# Data excerpts
——————————

(** Two suffixes with different last characters cannot end one string. *)
Lemma endswith_last_differs s suffix1 suffix2 :
  last (String.list_ascii_of_string suffix1)
    <> last (String.list_ascii_of_string suffix2) ->
  suffix1 <> EmptyString -> suffix2 <> EmptyString ->
  Py.endswith s suffix1 = true -> Py.endswith s suffix2 = false.
Proof.
  intros Hlast Hne1 Hne2 [a ->]%endswith_inv.
  destruct (Py.endswith (a +:+ suffix1) suffix2) eqn:E; [|done].
  apply endswith_inv in E as [b E].
  apply (f_equal (fun x => last (String.list_ascii_of_string x))) in E.
  rewrite !list_ascii_app, !last_app in E.
  destruct suffix1 as [|c1 t1]; [done|]. destruct suffix2 as [|c2 t2]; [done|].
  destruct (last (String.list_ascii_of_string (String c1 t1))) eqn:E1.
  - destruct (last (String.list_ascii_of_string (String c2 t2))) eqn:E2.
    + congruence.
    + by apply last_None in E2.
  - by apply last_None in E1.
Qed.

End string_facts.

(* ------------------------------------------------------------------ *)
(** ** Detection by suffix *)

Section suffix_detection.
Implicit Types filename stem : string.

Local Ltac other_suffix suffix :=
  apply (endswith_last_differs _ suffix);
  [ vm_compute; congruence | done | done | apply endswith_app ].

Lemma extension_gz stem :
  _archive_type_from_extension (stem +:+ ".tar.gz") = Some ArchiveType.GZ.
Proof. unfold _archive_type_from_extension. by rewrite endswith_app. Qed.

Lemma extension_bz2 stem :
  _archive_type_from_extension (stem +:+ ".tar.bz2") = Some ArchiveType.BZ2.
Proof.
  unfold _archive_type_from_extension.
  assert (Py.endswith (stem +:+ ".tar.bz2") ".tar.gz" = false) as ->
    by other_suffix ".tar.bz2".
  by rewrite endswith_app.
Qed.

——————————

# Problem
Write down exactly the line with "apply (endswith_last_differs _ suffix);", then each line after it through the end of the data.

# Exercise output
  apply (endswith_last_differs _ suffix);
  [ vm_compute; congruence | done | done | apply endswith_app ].

Lemma extension_gz stem :
  _archive_type_from_extension (stem +:+ ".tar.gz") = Some ArchiveType.GZ.
Proof. unfold _archive_type_from_extension. by rewrite endswith_app. Qed.

Lemma extension_bz2 stem :
  _archive_type_from_extension (stem +:+ ".tar.bz2") = Some ArchiveType.BZ2.
Proof.
  unfold _archive_type_from_extension.
  assert (Py.endswith (stem +:+ ".tar.bz2") ".tar.gz" = false) as ->
    by other_suffix ".tar.bz2".
  by rewrite endswith_app.
Qed.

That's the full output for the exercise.